* I generally write using the pronouns he/him when referring to narcissists, but females are just as likely to be narcissists or exhibit narcissistic traits. So please don’t think just because article uses the word him or he that it could not a woman in that same role.
“White Knight Narcissist” is my term for someone with a Narcissistic Personality Disorder who likes to be seen as a good person. They get their narcissistic supplies by doing helpful things for other people.
This is in direct contrast to malignant Narcissists, who I am calling “Black Knights”, who get their narcissistic supplies from sadistically setting out to demolish other people’s self-esteem and pleasure in life.
White Knights are still Narcissists, despite their desire to be seen as helpful, generous, and kind. This means that they still:
- Have shaky self-esteem.
- Lack whole object relations and object constancy— they cannot see themselves or other people in a stable, integrated, and realistic way as simultaneously having both liked and disliked traits.
- Are extremely self-centerered.
- Lack emotional empathy and cannot feel other people’s joy or sadness—or care deeply about anyone else’s feelings.
- Are preoccupied with their place in whatever status hierarchy matters to them.
- Want to be seen as special.
- Devalue other people when it suits them.
So what characteristics are specific to White Knight Narcissists?
- They want you to think they are good people.
- They will do favors for other people that make them look good.
- If they are wealthy, they are likely to be philanthropists who give away large sums of money to causes that they support—as long as they get public recognition for doing so.
- Some are “good neighbor narcissists.” By this I mean that they will offer to pick up groceries for sick neighbors or help someone to put up their window screens, or do some other chore.
- Helping people makes them feel important and enhances their self-esteem.
What is it like being their spouse?
At first, people think that they have hit the jackpot and are with someone who is genuinely kind and caring. They may have met at a charity event or as volunteers in a homeless shelter. But over time, they see less and less of the person’s good side.
They begin to notice that there is very little intimacy in their relationship. Now that they are wedded, the good deeds always seem to be done for someone else at their expense.
In some cases, the person may take off the mask of “do-gooder” at home. After a while, their behavior may become just as devaluing and hurtful to their spouse as any other type of Narcissist.
Example: Barry and Sue
When narcissistic Barry first met single mother Sue, he could not do enough for her and her three-year old son. He did all the little chores around her house without being asked. He replaced burnt out lightbulbs, cleaned out the garage, and helped Sue to repaint her son’s bedroom.

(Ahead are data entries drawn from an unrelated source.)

(** ** The invariant *)

Section safe.
Context {K A : Type} `{KernelLaws K} `{!FdAdapter K A} `{!WireFormat A} {Res : Resolver} {La : FdAdapterLaws K A}.

(** The log at the start, the descriptors in the heap and their numbers, the handles of the owner's end and the
    handles and numbers of the thread's end of the socket pair and of the adapter. *)
Context (log0 : list event) (size : nat) (fds : FileDescriptor -> Z) (oh th ah : FileDescriptor) (tfd afd : Z).
Context (Hfds : afd <> tfd) (Hth : (th < size)%nat) (Hah : (ah < size)%nat).

(** The capacity of the receiver and a bound on the calls of the rules. *)
Context (cap : Z) (limit n : nat).
Context (Hcap : 0 <= cap < 4294967296) (Hn : Z.of_nat limit * cap + 4294967296 <= Z.of_nat n).
Context (Hlimit : Z.of_nat limit < 8796093022208).

(** The stream of the peer, if the peer is honest. *)
Context (V : bytes) (peer_isn : WrappingInt32).
Context (HV : #V + 2 <= 2147483648) (Hpeer : wf_wrapping peer_isn).

Implicit Types (m : machine K) (s : TCPSpongeSocket A) (w : machine K * TCPSpongeSocket A).

Definition sock_handles m : Prop :=
  length (heap m) = size /\ fd_num th m = tfd /\ fd_num ah m = afd /\ forall h, fd_num h m = fds h.

(** Every datagram that has arrived and can be read carries a part of [V]. *)
Definition honest (es : list event) : Prop := forall d seg,
  Received afd d ∈ es -> decodes (ad_format A) d seg -> exists x, carries V peer_isn x seg /\ x <= #V + 2.

(** Data is exchanged with the two descriptors only. *)
Definition local_event (e : event) : Prop := event_fd e = tfd \/ event_fd e = afd.

(** The receiver after [j] calls: what is known with any peer, and with an honest one. *)
Record recv_inv (j : Z) (es : list event) (r : TCPReceiver) : Prop := {
  recv_any : recv_ok n cap j [] (sent tfd es) r;
  recv_honest : honest es -> TCPReceiver.wf V peer_isn r /\ sent tfd es = slice 0 (#(sent tfd es)) V;
  recv_local : Forall local_event es
}.

(** The datagrams on the wire carry parts of [W]. *)
Definition on_wire (W : bytes) (c : TCPConnection) (es : list event) : Prop :=
  sends_whole K (ad_format A) afd ->
  forall d, Sent afd d ∈ es -> exists seg, emitted_by W (_sender c) seg /\ encodes (ad_format A) seg d.

(** [W] is what was written to the connection. *)
Definition conn_ok (j : Z) (W : bytes) (es : list event) (c : TCPConnection) : Prop :=
  inv_with (recv_inv j es) W c /\ on_wire W c es.

(** After [i] calls: the connection has been given all that was read from the owner. *)
Definition sock_inv (i : nat) w : Prop :=
  sock_handles w.1 /\ _thread_data w.2 = th /\ ad_fd (_datagram_adapter w.2) = ah /\ _owner w.2 = oh /\
  exists es c, log w.1 = log0 ++ es /\ _tcp w.2 = Some c /\
    conn_ok (Z.of_nat i) (received tfd es) es c /\ #(received tfd es) <= Z.of_nat i * 1048576.

(** The exceptions that can end the thread. *)
Definition sock_exn (e : exn) s : Prop :=
  adapter_exn e \/
  (e = short_write /\ exists c, _tcp s = Some c /\
     (active c = false \/ input_ended (stream_in (_sender c)) = true)).

(** After the exception of rule 2 part of the owner's bytes has been lost. *)
Definition sock_left (e : exn) w : Prop :=
  exists es c j W, log w.1 = log0 ++ es /\ _tcp w.2 = Some c /\ conn_ok j W es c /\
    W `prefix_of` received tfd es /\ (e <> short_write -> W = received tfd es).
Definition sock_error (e : exn) w : Prop := sock_exn e w.2 /\ sock_left e w.

Lemma sock_inv_left i e w : sock_inv i w -> sock_left e w.
Proof. intros (_ & _ & _ & _ & es & c & L & E & Hc & _). by exists es, c, (Z.of_nat i), (received tfd es). Qed.

(** ** The receiver *)

#[local] Instance recv_inv_error j es : ReceiverInv (recv_inv j es).
Proof.
  intros r [H1 H2 H3]. constructor; [by apply receiver_error| |done]. intros Hh. destruct (H2 Hh).
  split; [by apply set_stream_error_wf_receiver|done].
Qed.

Lemma recv_inv_mono j j' es r : j <= j' -> recv_inv j es r -> recv_inv j' es r.
Proof. intros Hj []. constructor; [|done|done]. by eapply recv_ok_mono; [| |done]; [lia|]. Qed.

(** Events that do not concern the receiver. *)
Lemma recv_inv_events j es es' r : sent tfd es' = [] -> Forall local_event es' -> recv_inv j es r -> recv_inv j (es ++ es') r.
Proof.
  intros Hs Hlo [H1 H2 H3]. constructor; [..|by apply Forall_app_2]; rewrite sent_app, Hs, app_nil_r; [done|]. intros Hh. apply H2.
  intros d seg Hd. apply Hh. apply elem_of_app. by left.
Qed.

Lemma recv_inv_segment j es d seg r :
  recv_inv j es r -> Received afd d ∈ es -> decodes (ad_format A) d seg -> parsed seg ->
  (j + 1) * cap + 4294967296 <= Z.of_nat n ->
  exists r', TCPReceiver.segment_received seg r = Ok r' /\ recv_inv (j + 1) es r'.
Proof.
  intros [H1 H2 H3] Hd Hdec Hp Hj. destruct (recv_ok_segment n cap j [] (sent tfd es) seg r) as (r' & E & Hok);
    [lia|done|apply Hp|done|]. exists r'. split; [done|]. constructor; [done| |done]. intros Hh.
  destruct (H2 Hh) as [Hr Hs]. split; [|done]. destruct (Hh d seg Hd Hdec) as (x & Hx & Hle).
  pose proof (window_bounds V _ (StreamReassembler.wf_core _ _ (TCPReceiver.wf_reassembler _ _ _ Hr))) as Hb.
  destruct (segment_received_spec V peer_isn Hpeer ltac:(lia) r x seg Hr Hx) as (r2 & E2 & Hr2 & _).
  { destruct Hx as [Hx _]. unfold near. lia. }
  assert (r2 = r') as -> by congruence. done.
Qed.

(** The owner has been sent [d], the first bytes that wait. *)
Lemma recv_inv_pop j es d r :
  recv_inv j es r -> peek_output (#d) (stream_out r) = d ->
  recv_inv j (es ++ [Sent tfd d])
    (set_reassembler (set_output (pop_output (#d) (stream_out r)) (_reassembler r)) r).
Proof.
  intros [H1 H2 H3] Hd. pose proof (Zlen_nonneg d).
  assert (sent tfd (es ++ [Sent tfd d]) = sent tfd es ++ d) as Es.
  { rewrite sent_app, sent_one. simpl. by rewrite Z.eqb_refl. }
  constructor; [rewrite Es..|apply Forall_app_2; [done|by repeat constructor]].
  { rewrite <- Hd at 1. by apply recv_ok_pop. }
  intros Hh. destruct H2 as [Hr Hs]; [intros d' seg Hd'; apply Hh; apply elem_of_app; by left|].
  destruct (read_stream_spec V peer_isn (#d) r Hr ltac:(lia)) as (R1 & R2 & _ & R4 & _). split; [exact R1|].
  assert ((read_stream (#d) r).1 = d) as Ed by exact Hd.
  rewrite Ed in R2. rewrite Zlen_app. pose proof (recv_taken _ _ _ _ _ _ H1) as Hu.
  pose proof (recv_taken _ _ _ _ _ _ (recv_ok_pop n cap j [] (sent tfd es) (#d) r ltac:(lia) H1)) as Hu'.
  rewrite Hd, Zlen_app in Hu'. pose proof (Zlen_nonneg (sent tfd es)).
  rewrite (slice_split (#(sent tfd es))) by lia. rewrite <- Hs. f_equal.
  rewrite R2 at 1. f_equal; [exact Hu|exact Hu'].
Qed.

(** ** The wire *)

Lemma on_wire_later W d c c' es :
  on_wire W c es -> later (_sender c) (_sender c') -> (input_ended (_stream (_sender c)) = true -> d = []) ->
  on_wire (W ++ d) c' es.
Proof.
  intros Hw [] Hd Hwh x Hx. destruct (Hw Hwh x Hx) as (seg & He & Hc). exists seg. split; [|done].
  eapply emitted_by_mono; eauto.
Qed.

Lemma on_wire_same W c c' es : on_wire W c es -> later (_sender c) (_sender c') -> on_wire W c' es.
Proof. intros Hw Hl. rewrite <- (app_nil_r W). by eapply on_wire_later. Qed.

Lemma on_wire_app W c es es' : on_wire W c es -> on_wire W c es' -> on_wire W c (es ++ es').
Proof. intros H1 H2 Hwh d [Hd|Hd]%elem_of_app; auto. Qed.

(** Nothing was sent. *)
Lemma on_wire_none W c es : (forall d, Sent afd d ∉ es) -> on_wire W c es.
Proof. intros Hd _ d Hin. by destruct (Hd d). Qed.

Lemma conn_ok_mono j j' W es c : j <= j' -> conn_ok j W es c -> conn_ok j' W es c.
Proof. intros Hj [[] Hw]. split; [|done]. constructor; try done. by eapply recv_inv_mono. Qed.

After they were married, he gradually switched to doing less at home and more for strangers. It was like he had absorbed enough praise from Sue and now needed to please other people to feel good about himself.
When Sue complained that Barry was never at home anymore, he devalued her instead of examining his own behavior. “When did you become so selfish and self-centered?”
The reality was that Barry did not know how to actually be intimate with other human beings. He had no real interest in other people except for getting their validation that he was a good person. He substituted doing chores and being helpful for having meaningful conversations or paying attention to what Sue said her real needs were.
As Sue put it, “I liked that Barry was so helpful, but I did not want to marry a handyman. I need a husband who cares more about my emotional needs and less about whatever chores need to be done.”
What is it like working for them?
You might think that they would be loved by their staff, but that is not usually the case. I saw a man in therapy who worked for a well known charity. He was in therapy to find ways to handle his narcissistic boss. He described the man as a public hero and a private tyrant.
As the face of the charity, the boss was portrayed in the media as a fighter for the rights of the downtrodden. Those who worked for him saw his other side. He devalued his colleagues and everyone who worked for him was afraid of incurring his wrath. He had a bad temper and thought nothing of publicly humiliating anyone who displeased him. In reality, he was more horror than hero, despite his public persona as a good guy.
Punchline: White Knight Narcissists get their narcissistic supplies from doing good deeds and being seen as a great human being. The reality is that doing good deeds is just another way for them to seize the spotlight and shore up their shaky self-esteem. Having said that, I still recognize that many of us have benefited from White Knight Narcissists’ need to be seen as special and that this is preferable than them actively wanting to harm other people.